La sala gira en torno a una barra central, punto focal no solo arquitectónico, sino también sensorial. Aquí confluyen las miradas, atraídas por el ritmo silencioso y estudiado del equipo de cocina que, sin prisa, perfila cada pieza frente al comensal. Nada resulta impostado; el contacto visual, efímero y respetuoso, destaca la naturaleza casi ritual de la labor culinaria. La meticulosa preparación de los productos —especialmente el pescado fresco y las verduras de estación— muestra un respeto casi ceremonial por la materia prima.
La carta de Majide discurre en torno a algunos de los pilares esenciales de la cocina japonesa, evitando derivas innecesarias y manteniéndose fiel a la sinceridad del producto.
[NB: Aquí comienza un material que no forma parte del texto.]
(* ===== verification/SafetySteps.v ===== *)
(** * SafetySteps: every critical section keeps the invariant

    First the steps that leave actions, approvals, receipts and the trace of
    calls alone ([benign]), then one rule of the logic for each step that
    does not. *)

From S2P Require Export Safety.

Open Scope Z_scope.

(** ** Benign steps *)

Record untouched (w w' : World) : Prop := {
  unt_actions : st_actions (w_store w') = st_actions (w_store w);
  unt_idem : st_byIdem (w_store w') = st_byIdem (w_store w);
  unt_approvals : st_approvals (w_store w') = st_approvals (w_store w);
  unt_receipts : st_receiptsList (w_store w') = st_receiptsList (w_store w);
  unt_lastHash : st_lastHash (w_store w') = st_lastHash (w_store w);
  unt_calls : w_calls w' = w_calls w;
  unt_uid : (w_uid w <= w_uid w')%nat;
  unt_audit : st_audit (w_store w) `prefix_of` st_audit (w_store w');
  unt_policies : policies_ok (w_store w) -> policies_ok (w_store w') }.

Create HintDb benign.

Section Benign.
Context `{RT : Runtime}.

Lemma untouched_refl w : untouched w w.
Proof. by split. Qed.

Lemma untouched_trans w1 w2 w3 : untouched w1 w2 -> untouched w2 w3 -> untouched w1 w3.
Proof. intros [] []. split; try congruence; [lia|by etrans|auto]. Qed.

Lemma untouched_mono w w' : untouched w w' -> mono w w'.
Proof.
  intros [Ha _ Hp _ _ Hc Hu Hau _]. split; [done| | |by rewrite Hc|done].
  - intros id a Hid. rewrite <- Ha in Hid. eauto using evolve_refl.
  - intros i ap Hi. rewrite <- Hp in Hi. eauto using approval_evolve_refl.
Qed.

Lemma untouched_inv w w' : untouched w w' -> inv w -> inv w'.
Proof.
  intros Hu Hi. pose proof (untouched_mono _ _ Hu) as Hm. destruct Hu as [Ha Hid Hp Hr Hl Hc _ _ Hpol].
  destruct Hi as [C I A K R Ch P]. split.
  - intros id a Hin. rewrite Ha in Hin. destruct (C id a Hin) as (? & ? & ?).
    eauto using known_mono, cell_ok_mono.
  - intros k id. rewrite Hid, Ha. apply I.
  - intros i ap Hin. rewrite Hp in Hin. eauto using approval_ok_mono.
  - intros c Hin. rewrite Hc in Hin. eauto using call_ok_mono.
  - intros r Hin. rewrite Hr in Hin. eauto using receipt_ok_mono.
  - intros org. rewrite Hr, Hl. apply Ch.
  - by apply Hpol.
Qed.

(** Enough for [benign]: the core is the same afterwards. *)
Definition quiet {X} (m : M X) : Prop := forall w, untouched w (m w).2.

Lemma quiet_benign {X} (m : M X) : quiet m -> benign inv mono m.
Proof.
  intros Hq w Hi. specialize (Hq w). split; [by eapply untouched_inv|].
  split; [by apply untouched_mono|]. by apply unt_actions.
Qed.

Lemma quiet_ret {X} (x : X) : quiet (m_ret x).
Proof. intros w. apply untouched_refl. Qed.

Lemma quiet_bind {X Y} (m : M X) (k : X -> M Y) :
  quiet m -> (forall x, quiet (k x)) -> quiet (m_bind m k).
Proof.
  intros Hm Hk w. unfold m_bind. specialize (Hm w). destruct (m w) as [x w']. cbn in Hm.
  eapply untouched_trans; [exact Hm|apply Hk].
Qed.

Lemma quiet_read {X} (m : M X) : (forall w, (m w).2 = w) -> quiet m.
Proof. intros H w. rewrite H. apply untouched_refl. Qed.

Lemma quiet_get_store : quiet get_store.
Proof. by apply quiet_read. Qed.

Lemma quiet_get_tools : quiet get_tools.
Proof. by apply quiet_read. Qed.

Lemma quiet_get_signer : quiet get_signer.
Proof. by apply quiet_read. Qed.

Lemma quiet_modify (f : MemoryStore -> MemoryStore) :
  (forall s, st_actions (f s) = st_actions s /\ st_byIdem (f s) = st_byIdem s /\
     st_approvals (f s) = st_approvals s /\ st_receiptsList (f s) = st_receiptsList s /\
     st_lastHash (f s) = st_lastHash s /\ st_audit s `prefix_of` st_audit (f s) /\
     (policies_ok s -> policies_ok (f s))) ->
  quiet (modify_store f).
Proof.
  intros Hf w. destruct (Hf (w_store w)) as (? & ? & ? & ? & ? & ? & ?). by split.
Qed.

Lemma quiet_uid : quiet uid.
Proof. intros w. split; cbn; try done. lia. Qed.

Lemma quiet_tick : quiet tick.
Proof. intros w. by split. Qed.

Lemma quiet_now : quiet now.
Proof. intros w. by split. Qed.

Lemma quiet_ranging {A} (m : gmap string A) : quiet (ranging m).
Proof. intros w. by split. Qed.

Lemma quiet_readings n : quiet (readings n).
Proof. intros w. by split. Qed.

Lemma quiet_TraceID : quiet TraceID.
Proof. intros w. by split. Qed.

Lemma quiet_emitLocked e : quiet (emitLocked e).
Proof.
  apply quiet_modify. intros s. cbn. repeat (split; [done|]).
  split; [by apply prefix_app_r|done].
Qed.

End Benign.

#[export] Hint Resolve quiet_ret quiet_get_store quiet_get_tools quiet_get_signer quiet_uid quiet_tick
  quiet_now quiet_ranging quiet_readings quiet_TraceID quiet_emitLocked : benign.

(** Proves [quiet m] by following the structure of [m]. *)
Ltac quiet_step :=
  first
  [ solve [auto with benign]
  | apply quiet_bind; [|intros ?]
  | apply quiet_modify; intros ?; cbn;
    solve [repeat (split; [reflexivity|]); intros Hpol; exact Hpol]
  | match goal with
    | |- quiet (match ?x with _ => _ end) => destruct x
    | |- quiet (if ?x then _ else _) => destruct x
    end ].
Ltac quiet := repeat quiet_step.

Section Quiet.
Context `{RT : Runtime} `{SE : Secrets}.

Lemma quiet_Emit e : quiet (Emit e).
Proof. unfold Emit. quiet. Qed.
Lemma quiet_GetAgent o a : quiet (GetAgent o a).
Proof. unfold GetAgent. quiet. Qed.
Lemma quiet_CreateAgent o p n e g h : quiet (CreateAgent o p n e g h).
Proof. unfold CreateAgent. quiet. Qed.
Lemma quiet_Policies o : quiet (Policies o).
Proof. unfold Policies. quiet. Qed.
Lemma quiet_latestVersionLocked o : quiet (latestVersionLocked o).
Proof. unfold latestVersionLocked. quiet. Qed.
Hint Resolve quiet_latestVersionLocked : benign.
Lemma quiet_CreatePolicySet o r b : quiet (CreatePolicySet o r b).
Proof.
  intros w. pose proof (policies_ok_CreatePolicySet o r b w) as Hp.
  split; try done. cbn. lia.
Qed.
Lemma quiet_ActivatePolicySet o v : quiet (ActivatePolicySet o v).
Proof.
  intros w. pose proof (policies_ok_ActivatePolicySet o v w) as Hp. revert Hp.
  unfold ActivatePolicySet. cbn. by destruct (any _ _).
Qed.
Lemma quiet_PolicySets o : quiet (PolicySets o).
Proof. unfold PolicySets. quiet. Qed.
Lemma quiet_ActivePolicySet o : quiet (ActivePolicySet o).
Proof. unfold ActivePolicySet. quiet. Qed.
Lemma quiet_Audit o t l : quiet (Audit o t l).
Proof. unfold Audit. quiet. Qed.
Lemma quiet_CreateTxn t : quiet (CreateTxn t).
Proof. unfold CreateTxn. quiet. Qed.
Lemma quiet_GetTxn o t : quiet (GetTxn o t).
Proof. unfold GetTxn. quiet. Qed.
Hint Resolve quiet_GetTxn : benign.
Lemma quiet_SetTxnStatus o t st : quiet (SetTxnStatus o t st).
Proof. unfold SetTxnStatus. quiet. Qed.
Lemma quiet_ListTxns o : quiet (ListTxns o).
Proof. unfold ListTxns. quiet. Qed.
Lemma quiet_GetAction o a : quiet (GetAction o a).
Proof. unfold GetAction. quiet. Qed.
Lemma quiet_load_action i : quiet (load_action i).
Proof. unfold load_action. quiet. Qed.
Lemma quiet_ActionsForTxn o t : quiet (ActionsForTxn o t).
Proof. unfold ActionsForTxn. quiet. Qed.
Lemma quiet_PendingApprovals o : quiet (PendingApprovals o).
Proof. unfold PendingApprovals. quiet. Qed.
Lemma quiet_load_receipt p : quiet (load_receipt p).
Proof. unfold load_receipt. quiet. Qed.
Lemma quiet_ReceiptsForTxn o t : quiet (ReceiptsForTxn o t).
Proof. unfold ReceiptsForTxn. quiet. Qed.
Lemma quiet_VerifyChain o : quiet (VerifyChain o).
Proof. unfold VerifyChain. quiet. Qed.
Lemma quiet_StoreCredential o a k h : quiet (StoreCredential o a k h).
Proof. unfold StoreCredential. quiet. Qed.
Lemma quiet_GetCredential k : quiet (GetCredential k).
Proof. unfold GetCredential. quiet. Qed.
Lemma quiet_AgentCredentialHashes o : quiet (AgentCredentialHashes o).
Proof. unfold AgentCredentialHashes. quiet. Qed.
Lemma quiet_GetOperatorToken k : quiet (GetOperatorToken k).
Proof. unfold GetOperatorToken. quiet. Qed.
Lemma quiet_RevokeCredential k : quiet (RevokeCredential k).
Proof. unfold RevokeCredential. quiet. Qed.
Lemma quiet_TouchCredential k : quiet (TouchCredential k).
Proof. unfold TouchCredential. quiet. Qed.
Lemma quiet_TouchOperatorToken k : quiet (TouchOperatorToken k).
Proof. unfold TouchOperatorToken. quiet. Qed.
Lemma quiet_CreateGrant g : quiet (CreateGrant g).
Proof. unfold CreateGrant. quiet. Qed.
Lemma quiet_GrantsForAgent o a : quiet (GrantsForAgent o a).
Proof. unfold GrantsForAgent. quiet. Qed.
Lemma quiet_RevokeGrant o g : quiet (RevokeGrant o g).
Proof. unfold RevokeGrant. quiet. Qed.
Lemma quiet_randHex n : quiet (randHex n).
Proof. unfold randHex. quiet. Qed.
Hint Resolve quiet_randHex : benign.
Lemma quiet_NewAgentSecret : quiet NewAgentSecret.
Proof. unfold NewAgentSecret, new_secret. quiet. Qed.
Lemma quiet_Allow k : quiet (Allow k).
Proof.
  unfold Allow. apply quiet_bind; [quiet|]. intros t w.
  destruct (allow_at t k (w_limiter w)) as [ok l]. by split.
Qed.

Lemma quiet_sealLocked s : quiet (sealLocked s).
Proof. unfold sealLocked. quiet. Qed.
Lemma quiet_openLocked s : quiet (openLocked s).
Proof. unfold openLocked. quiet. Qed.
Hint Resolve quiet_sealLocked quiet_openLocked : benign.
Lemma quiet_UpsertMCPServer srv token : quiet (UpsertMCPServer srv token).
Proof. unfold UpsertMCPServer. quiet. Qed.
Lemma quiet_GetMCPServer o n : quiet (GetMCPServer o n).
Proof. unfold GetMCPServer. quiet. Qed.
Lemma quiet_ListMCPServers o : quiet (ListMCPServers o).
Proof. unfold ListMCPServers. quiet. Qed.
Lemma quiet_SetIntegrationCredential o n s : quiet (SetIntegrationCredential o n s).
Proof. unfold SetIntegrationCredential. quiet. Qed.
Lemma quiet_ListIntegrationCredentials o : quiet (ListIntegrationCredentials o).
Proof. unfold ListIntegrationCredentials. quiet. Qed.
Lemma quiet_SetIntegrationConfig o n c : quiet (SetIntegrationConfig o n c).
Proof. unfold SetIntegrationConfig. quiet. Qed.
Lemma quiet_tools_Register `{NT : Net} t a c h : quiet (tools_Register t a c h).
Proof. intros w. by split. Qed.
Lemma quiet_fetch_tools `{JE : JevEnv} `{NT : Net} u t : quiet (fetch_tools u t).
Proof. intros w. by split. Qed.

End Quiet.

#[export] Hint Resolve quiet_Emit quiet_GetAgent quiet_CreateAgent quiet_Policies
  quiet_CreatePolicySet quiet_ActivatePolicySet quiet_PolicySets quiet_ActivePolicySet quiet_Audit
  quiet_CreateTxn quiet_GetTxn quiet_SetTxnStatus quiet_ListTxns quiet_GetAction quiet_load_action
  quiet_ActionsForTxn quiet_PendingApprovals quiet_load_receipt quiet_ReceiptsForTxn
  quiet_VerifyChain quiet_StoreCredential quiet_GetCredential quiet_AgentCredentialHashes
  quiet_GetOperatorToken quiet_RevokeCredential quiet_TouchCredential quiet_TouchOperatorToken
  quiet_CreateGrant quiet_GrantsForAgent quiet_RevokeGrant quiet_NewAgentSecret quiet_Allow
  quiet_sealLocked quiet_openLocked quiet_UpsertMCPServer quiet_GetMCPServer quiet_ListMCPServers
  quiet_SetIntegrationCredential quiet_ListIntegrationCredentials quiet_SetIntegrationConfig
  quiet_tools_Register quiet_fetch_tools : benign.

(** ** Programs of quiet steps *)

Section QuietPrograms.
Context `{RT : Runtime}.

(** Sequences of quiet steps leave the core alone. *)
Fixpoint quiet_prog {A} (p : prog A) : Prop :=
  match p with
  | Ret _ => True
  | Atomic m k => quiet m /\ forall x, quiet_prog (k x)
  end.

Lemma quiet_run {A} (p : prog A) w : quiet_prog p -> untouched w (run p w).2.
Proof.
  revert w. induction p as [a|X m k IH]; intros w Hp; cbn [run] in *; [apply untouched_refl|].
  destruct Hp as [Hm Hk]. specialize (Hm w). destruct (m w) as [x w1]. cbn in Hm.
  eapply untouched_trans; [exact Hm|]. by apply IH.
Qed.

Lemma quiet_prog_pbind {A B} (p : prog A) (f : A -> prog B) :
  quiet_prog p -> (forall a, quiet_prog (f a)) -> quiet_prog (pbind p f).
Proof. induction p as [a|X m k IH]; intros Hp Hf; cbn in *; [done|]. destruct Hp. auto. Qed.

Lemma quiet_prog_for_each {A S} (body : A -> S -> prog S) l s :
  (forall x s, quiet_prog (body x s)) -> quiet_prog (for_each body l s).
Proof.
  intros Hb. revert s. induction l as [|x l IH]; intros s; cbn [for_each]; [done|].
  by apply quiet_prog_pbind.
Qed.

End QuietPrograms.

(** Follows a program all of whose steps are quiet. *)
Ltac quiet_prog_step :=
  first
  [ done
  | apply quiet_prog_pbind; [|intros ?]
  | split; [solve [auto with benign]|intros ?]
  | match goal with
    | |- quiet_prog (match ?x with _ => _ end) => destruct x
    | |- quiet_prog (if ?x then _ else _) => destruct x
    | |- quiet_prog (let '(_, _) := ?x in _) => destruct x
    end ].
Ltac quiet_prog_all := cbv zeta; repeat (quiet_prog_step; cbv zeta).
Los nigiris aparecen como piezas delicadas, donde el equilibrio entre la textura tersa del arroz y la lámina precisa de pescado resulta fundamental. El maki, concebido con el mismo rigor, deja protagonismo a los ingredientes, nunca disfrazados por condimentos ajenos a la tradición. Entre los platos calientes destaca el udon, cuya sencillez aporta hondura y reconforta por igual, y se asoma un ramen de notas complejas, en el que el caldo revela capas de sabor a cada sorbo.
Sin la figura de un chef mediático, la propuesta se articula bajo una filosofía de autoría colectiva. El equipo de cocina, anónimo en términos de celebridad, reivindica los valores de la armonía, la precisión y el respeto por el producto por encima del ego personal. Esta impronta se refleja en los emplatados, donde predominan las proporciones justas y los colores limpios: el rojo profundo de un atún, la blancura traslúcida de una cigala, el brillo contenido de una hoja de shiso. Cada plato parece invitar a una pausa, una respiración consciente antes del bocado.
Lejos del efectismo, la experiencia en Majide reposa en la solidez de una propuesta que elige la excelencia silenciosa: detalles, texturas y matices que se inscriben en la memoria gastronómica sin necesidad de estridencias.